Material Handling Method

How you move your products will determine the types of equipment listed below. Each has pros and cons, and, very importantly, a price tag.

Carts are typically for the initial system and batch operation. Pros: least expensive (although the casters can be pricey). Carts can hold lots of parts and different size parts. Cons: take up lots of floor space, track contaminants from process to process, can have tipping hazards, and can get heavy and difficult to roll.

Manual overhead conveyors can actually be in the same price range as carts. Again, this is for batch operation. Pros: versatile product racking/handling, take up less floor space than carts, track less contaminants through processes, and possibly facilitate a more dense/efficient loading of the oven. Can also be used in combination with carts in batch equipment. Cons: still require manual labor to move, can’t shove one rack aside to do a different rack.

Overhead conveyors are more expensive than A or B. Pros: provide for higher production rate with less labor to move part racks; much less cross contamination, different designs available to move carts, racks or power and free. Cons: weights and sizes will be limited to the original design of system.

Surface Prep

Don’t forget your chemical supplier. When it comes to aqueous cleaning, your chemical supplier defines the process needed to clean your products. These cleaning products and recommendations are what the equipment suppliers need to build you the correct equipment. The raw materials you use have contaminants and soils on them, and these need to be removed. As you process your products, cutting, bending, drilling and burning occur and you have changed and added more soils and contaminants. These have to be removed completely.

Multiple stage washers are used with powered conveyor systems, provide excellent cleaning and rinsing of parts, provide a conversion coating and have a repeatable, consistent product preparation without contamination from personnel handling. Limited rust and smut removal.

Manual wash booth and equipment can provide excellent cleaning at high pressures such as 1,000 psi, handle very large or heavy products, provide a conversion coating and can reach cavities. Limited production speed.

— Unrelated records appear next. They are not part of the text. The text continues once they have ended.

(** One answer and its result delay move a waiting session to the next
    question, or complete it at the last question. *)
Lemma answer_step answers k st a :
  length answers = n -> k < n -> answers !! k = Some a ->
  awaiting questions answers k st ->
  exists st',
    answerThenDelay topic difficulty questions st a = Some st' /\
    if decide (S k < n) then awaiting questions answers (S k) st'
    else completed topic difficulty questions answers st'.
Proof.
  intros Hlen Hk Ha (Hi & Hshow & Hans & Hua & Hscore & Hsched & Hnav).
  destruct (lookup_lt_is_Some_2 questions k Hk) as [q Hq].
  assert (length (take k answers) = k) as Htake by (rewrite length_take; lia).
  assert (answeredAt (answeredQuestions st) k = false) as Hopen.
  { unfold answeredAt. rewrite Hans, lookup_app_r by (rewrite length_replicate; lia).
    rewrite length_replicate, Nat.sub_diag, lookup_replicate_2 by lia. done. }
  assert (<[k:=true]> (answeredQuestions st)
          = replicate (S k) true ++ replicate (n - S k) false) as Hans'.
  { rewrite Hans, insert_app_r_alt by (rewrite length_replicate; lia).
    rewrite length_replicate, Nat.sub_diag.
    replace (n - k) with (S (n - S k)) by lia.
    by rewrite (replicate_S_end k true), <- app_assoc. }
  assert (<[k:=a]> (userAnswers st)
          = take (S k) answers ++ replicate (n - S k) (-1)%Z) as Hua'.
  { rewrite Hua, insert_app_r_alt by lia. rewrite Htake, Nat.sub_diag.
    replace (n - k) with (S (n - S k)) by lia.
    by rewrite (take_S_r _ _ _ Ha), <- app_assoc. }
  assert (matches questions (take (S k) answers)
          = (score st + (if (a =? correctAnswer q)%Z then 1 else 0))%Z) as Hscore'.
  { rewrite (take_S_r _ _ _ Ha), matches_snoc with (q := q), Hscore; [done|].
    by rewrite Htake. }
  unfold answerThenDelay, handleAnswerSelect.
  rewrite Hi, Hopen, Hshow, Hq. cbn [orb mbind option_bind fmap option_map].
  eexists. split; [reflexivity|].
  unfold resultDelay. cbn [scheduled]. rewrite Hsched. cbn [app p_index].
  destruct (decide (S k < n)) as [Hmore|Hlast].
  - destruct (Z.ltb_spec (Z.of_nat k) (Z.of_nat n - 1)); [|lia].
    unfold awaiting. cbn. rewrite Hans', Hua', Hscore'.
    repeat split; try done; try lia.
    destruct (a =? correctAnswer q)%Z; lia.
  - destruct (Z.ltb_spec (Z.of_nat k) (Z.of_nat n - 1)); [lia|].
    assert (n - k = 1) as Hone by lia.
    unfold completed. cbn. rewrite Hnav. eexists. split; [reflexivity|].
    cbn. rewrite Hua', Hans, Hua, Hone.
    replace (n - S k) with 0 by lia. rewrite app_nil_r.
    rewrite (take_ge answers (S k)) by lia.
    repeat split; try done. lia.
Qed.

(** What a completed session reported. *)
Lemma completed_results answers st :
  length answers = n ->
  completed topic difficulty questions answers st ->
  exists r,
    navigated st = [r] /\
    rs_score r = matches questions answers /\
    totalQuestions r = n /\
    userAnswers st = answers /\
    showResult st = true /\
    scheduled st = [].
Proof.
  intros Hlen (p & Hnav & Hidx & Ha & Hq & Hscore & _ & _ & Hua & Hshow & Hsched).
  exists (resultsOf topic difficulty questions p). repeat split; try done.
  assert (answers = take (p_index p) answers ++ [p_answer p]) as Hsplit.
  { rewrite <- (take_S_r _ _ _ Ha). symmetry. apply take_ge. lia. }
  cbn. transitivity (matches questions (take (p_index p) answers ++ [p_answer p]));
    [|by rewrite <- Hsplit].
  rewrite matches_snoc with (q := p_question p).
  - rewrite Hscore. destruct (p_answer p =? correctAnswer (p_question p))%Z; lia.
  - rewrite length_take. replace (p_index p `min` length answers) with (p_index p) by lia.
    done.
Qed.

Lemma play_app st l1 l2 :
  run st (l1 ++ l2) = run st l1 ≫= fun st' => run st' l2.
Proof.
  revert st. induction l1 as [|a l1 IH]; intros st; [done|].
  cbn. destruct (answerThenDelay topic difficulty questions st a); [|done].
  cbn. apply IH.
Qed.

Lemma initial_awaiting answers : awaiting questions answers 0 (initial questions).
Proof.
  unfold awaiting, initial. cbn. rewrite Nat.sub_0_r, matches_nil_r. done.
Qed.

(** After [j] answers the session waits at question [j]. *)
Lemma play_prefix answers j :
  length answers = n -> j < n ->
  exists st, run (initial questions) (take j answers) = Some st /\
             awaiting questions answers j st.
Proof.
  intros Hlen. induction j as [|j IH]; intros Hj.
  - exists (initial questions). split; [done | apply initial_awaiting].
  - destruct IH as (st & Hrun & Hwait); [lia|].
    destruct (lookup_lt_is_Some_2 answers j) as [a Ha]; [lia|].
    destruct (answer_step answers j st a) as (st' & Hstep & Hnext); try done; [lia|].
    destruct (decide (S j < n)) as [Hmore|Hlast]; [|lia].
    exists st'. split; [|done].
    rewrite (take_S_r _ _ _ Ha), play_app, Hrun. cbn. by rewrite Hstep.
Qed.

(** After all answers the session is completed. *)
Lemma play_all answers :
  length answers = n -> 0 < n ->
  exists st, run (initial questions) answers = Some st /\
             completed topic difficulty questions answers st.
Proof.
  intros Hlen Hn.
  destruct (play_prefix answers (n - 1)) as (st & Hrun & Hwait); [done | lia |].
  destruct (lookup_lt_is_Some_2 answers (n - 1)) as [a Ha]; [lia|].
  destruct (answer_step answers (n - 1) st a) as (st' & Hstep & Hnext); try done; [lia|].
  destruct (decide (S (n - 1) < n)) as [Hmore|Hlast]; [lia|].
  exists st'. split; [|done].
  rewrite <- (firstn_all answers) at 1. rewrite Hlen.
  replace n with (S (n - 1)) at 1 by lia.
  rewrite (take_S_r _ _ _ Ha), play_app, Hrun. cbn. by rewrite Hstep.
Qed.

(** Once completed, further answer events change nothing. *)
Lemma completed_stays answers st more :
  completed topic difficulty questions answers st -> run st more = Some st.
Proof.
  intros (p & _ & _ & _ & _ & _ & _ & _ & _ & Hshow & Hsched).
  induction more as [|a more IH]; [done|].
  cbn. unfold answerThenDelay. rewrite handle_noop by (rewrite Hshow; apply orb_true_r).
  cbn. unfold resultDelay. rewrite Hsched. cbn. exact IH.
Qed.

(** The outcome computed for question [i] by the callback of the last
    answer, from the answer recorded for it: the last question is unanswered
    on the sentinel; a question before the last is correct or incorrect,
    whatever was recorded. *)
Lemma outcomeOf_last_callback p answers i q a :
  S (p_index p) = n ->
  answers !! p_index p = Some (p_answer p) ->
  questions !! p_index p = Some (p_question p) ->
  p_answered p = replicate (p_index p) true ++ [false] ->
  p_userAnswers p = take (p_index p) answers ++ [(-1)%Z] ->
  questions !! i = Some q -> answers !! i = Some a ->
  outcomeOf p i q =
    if decide (S i = n) then
      if (a =? -1)%Z then unanswered
      else if (a =? correctAnswer q)%Z then correct else incorrect
    else
      if (a =? correctAnswer q)%Z then correct else incorrect.
Proof.
  intros Hidx Hlast Hq' Hans Hua Hq Ha. unfold outcomeOf.
  assert (i < n) as Hi by (by apply lookup_lt_Some in Hq).
  destruct (Nat.eqb_spec i (p_index p)) as [->|Hne].
  - rewrite Hlast in Ha. injection Ha as <-. rewrite Hq' in Hq. injection Hq as <-.
    destruct (decide (S (p_index p) = n)); [done | lia].
  - destruct (decide (S i = n)) as [Hend|Hmid]; [lia|].
    assert (i < p_index p) as Hlt by lia.
    assert (p_index p <= length answers) as Hle by (apply lookup_lt_Some in Hlast; lia).
    unfold answeredAt.
    rewrite Hans, lookup_app_l by (by rewrite length_replicate).
    rewrite lookup_replicate_2 by done.
    cbn. rewrite Hua, lookup_app_l by (rewrite length_take; lia).
    rewrite lookup_take_lt by done. by rewrite Ha.
Qed.

(** The outcomes a completed session reports. *)
Lemma reported_outcomes answers st :
  length answers = n ->
  completed topic difficulty questions answers st ->
  exists r,
    navigated st = [r] /\
    forall i q a,
      questions !! i = Some q -> answers !! i = Some a ->
      exists entry,
        rs_questions r !! i = Some entry /\
        r_question entry = q /\
        userAnswer entry =
          if decide (S i = n) then
            if (a =? -1)%Z then unanswered
            else if (a =? correctAnswer q)%Z then correct else incorrect
          else
            if (a =? correctAnswer q)%Z then correct else incorrect.
Proof.
  intros Hlen (p & Hnav & Hidx & Hlast & Hq' & _ & Hans & Hua & _).
  exists (resultsOf topic difficulty questions p). split; [done|].
  intros i q a Hq Ha. eexists. split.
  - cbn. rewrite list_lookup_imap, Hq. reflexivity.
  - split; [done|]. cbn. by eapply outcomeOf_last_callback.
Qed.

Grit blast is excellent for rust, rough surface contaminants and welding smut, and can be used in continuous production. Not for oil removal, and provides no conversion coating.

Know what your coating needs are for maximum adhesion and corrosion resistance. To this point, it is the most important part of your system.

Dry Off Oven

Dry your part, and dry it completely (bone dry). Considerations are temperature, time and air flow. Paint and powder—even water-based paints—are not to be applied to a wet part. Since this is about coating application, that is very important.

Booths, Paint or Powder

Chief considerations are what environment your coating supplier recommends for proper application. Important points: temperature, transfer efficiency, coating (mil) thickness, humidity, air flow velocity. Know what is needed and require this from your equipment supplier. If any of these specifications are not met, the chance of rejects increases.

The Application Equipment

Up until now, all of our discussion has been on the handling and preparation of the part. Now we come to the coating. Powder is typically a nonvolatile product, but needs to remain clean and dry. Solvent-based paints, however, are volatile and flammable and require proper storage and handling to meet codes.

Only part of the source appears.